By Brandon Caldwell / @dayandadream
In the end, the numbers 30 and 20 were the ones to doom Mack Brown.
Not that glaring win-loss record against Bob Stoops and Oklahoma.
Not that 1-2 start followed by a roaring six-game win streak and finishing the year out 1-2 against top talent in Oklahoma State and former conference doormat turned eventual champion in Baylor.
Not by lack of recruiting “star talent” like Johnny Manziel, Robert Griffin III or Jameis Winston and believing they were best-suited in the backfield that talks more in terms of a 3-4 as opposed to the spread.
Just 30 wins and 20 losses since the night the state of Alabama assumed dominance over the rest of the country in college football.
Sources have one of college football’s major faces set to resign later this week, all but opening the door for the greatest college-coaching search we’ve ever seen. You thought Notre Dame finding Brian Kelly was rather “normal”? This is the state of Texas version of nominating a new pope. One that many skeptics and insiders believe just got hit in the kneecaps by a 100-yard field goal return to deny him a chance for a third straight national title.
To be fair to Brown’s legacy, there was no clean way this was going to end. Divorces are messy, especially when the divorcee is a head coach who drug college sports’ most profitable school out of the darkness and mediocrity that John Mackovic put it in even after having James Brown and Ricky Williams on the squad. Mackovic got the boot after a 4-7 season, a season in which the school got dusted 66-3 by UCLA.
Remember? Regents never really loved him.
Brown righted the ship in Austin, established a sense of dominance and consistency that could only truly be mirrored by Bobby Bowden’s run of 14-straight top five finishes. A national championship in Texas is the equivalent of winning a war. Brown got one with Vince Young, but the natives got restless — and greedy.
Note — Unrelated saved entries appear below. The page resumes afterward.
Lemma all_ones_mask_is_no_mask_witness :
  exists M,
    MosaicModel_init Example.pow2 (Example.config false None) Example.fresh
    = Ok M
    /\ (forall b k, b < rows Example.all_ones -> k < cols Example.all_ones ->
                    at2 Example.all_ones b k = 1%Z)
    /\ build_attn_bias 2 3 (Some Example.all_ones) (Some Example.segment) M
       = build_attn_bias 2 3 None (Some Example.segment) M.
Proof.
  eexists. split; [reflexivity|].
  assert (H : forall b k, b < rows Example.all_ones -> k < cols Example.all_ones ->
                          at2 Example.all_ones b k = 1%Z).
  { intros b k Hb Hk. cbn in Hb, Hk.
    destruct b as [|[|b]]; [| |lia];
      (destruct k as [|[|[|k]]]; [reflexivity..|lia]). }
  split; [exact H|].
  apply (@all_ones_mask_is_no_mask _ 2 3 Example.all_ones (Some Example.segment) H).
Defined.

(** * Further properties *)

(** ** [alibi_bias] *)









(** ** [MosaicModel.__init__] *)

Lemma GPTBlock_init_Ok_iff (c : Config) (fresh : Fresh) (i : nat) :
  (exists b, GPTBlock_init c fresh i = Ok b) <-> attention_available c.
Proof.
  unfold GPTBlock_init, attention_available, TritonFlashAttention_init,
    TorchAttention_init.
  destruct (String.eqb_spec (attn_impl c) "triton") as [Ht|Ht].
  - cbn [bind]. destruct (Qeq_bool (attn_pdrop c) 0) eqn:E; cbn.
    + apply Qeq_bool_iff in E. split; eauto.
    + split; [intros [b Hb]; discriminate|].
      intros [[_ E']|E']; [|congruence].
      apply Qeq_bool_iff in E'. congruence.
  - destruct (String.eqb_spec (attn_impl c) "torch") as [Hc|Hc]; cbn.
    + split; eauto.
    + split; [intros [b Hb]; discriminate | intros [[? _]|?]; contradiction].
Qed.

Lemma mapM_Ok_iff {A B} (f : A -> result B) (l : list A) :
  (exists bs, mapM f l = Ok bs)
  <-> (forall a, In a l -> exists b, f a = Ok b).
Proof.
  induction l as [|a l IH]; cbn [mapM].
  - split; [intros _ a [] | eauto].
  - split.
    + intros [bs H]. apply bind_Ok in H as (b & Hb & H).
      apply bind_Ok in H as (bs' & Hbs & _).
      intros a' [<-|Hin]; [eauto|]. apply IH; eauto.
    + intros H. destruct (H a (or_introl eq_refl)) as [b ->]. cbn [bind].
      destruct IH as [_ IH].
      destruct IH as [bs ->]; [intros a' Ha'; apply H; now right|].
      cbn [bind]. eauto.
Qed.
Bad luck befell the Horns in the title game against Bama in 2009, and the three-year window of mediocrity kicked off soon after. The moment former Texas AD DeLoss Dodds, one of the more powerful men in the state much less in college football, chose to step down, Brown’s departure was imminent.
Sixteen years is indeed 16 years — but the Board of Regents figure unlike, Andre 3000, 16 is enough.
You lose too long and too often in this day and age of college sports, your job is soon to be called for. Especially if you’re at one of the glamor schools in the country. And it will indeed be messy.
The moment Brown picks up that last box from his office desk, the eyes of fire are going to shift across the Red River and at Bob Stoops, who figures to be the next legendary figure in the Big 12 to find an ax in front of him if he doesn’t appease a rabid fan base that believes in national championships, sustained dominance or bust.
Much like Bowden out in Tallahassee, the end seemed to be more by force than by grace. Bowden got into it with his athletic director, who was tired of seeing 8-5 and 7-6 finishes from a team loaded with future NFL talent. Brown damn near had it painted on his door when Ole Miss punched UT in the mouth back in September.
There was no real way Texas was going to immediately fix things up after that disastrous five-win campaign in 2010. Recruits had finally grown to either leave the state or go with far more intriguing prospects at A&M and Baylor. “But we’re Texas,” boosters exclaimed as top talent bounced through their fingertips via their own gaffes and errors. RGIII, Manziel, Winston, even Cam Newton counts since he was busy putting the final touches on a JUCO national title at Blinn — no more than an hour and a half away from the UT campus.
Brown’s résumé as a Hall of Fame coach is already secure. He’ll be given a proper sendoff via a banquet and probably a statue in his honor outside of the stadium, regardless if the school gets buried “Red Wedding” style by Oregon in the Alamo Bowl. What happens next following him is unclear. Texas has fatter pockets than any other school in the country, almost willing to put up the entire GDP of Tuscaloosa just to woo Nick Saban over to lead the Longhorns back to glory. But to say that’s a slam dunk hire is an entirely different matter. Remember when Will Muschamp was Mack’s presumed successor? How long did that work?
The state capital is filled with inflated egos, and new AD Steve Patterson will have to deal with them all. The biggest? Whoever may become the new face of Texas football. Because the nicest guy the school may have had since Darrell K. Royal is about to hit the door.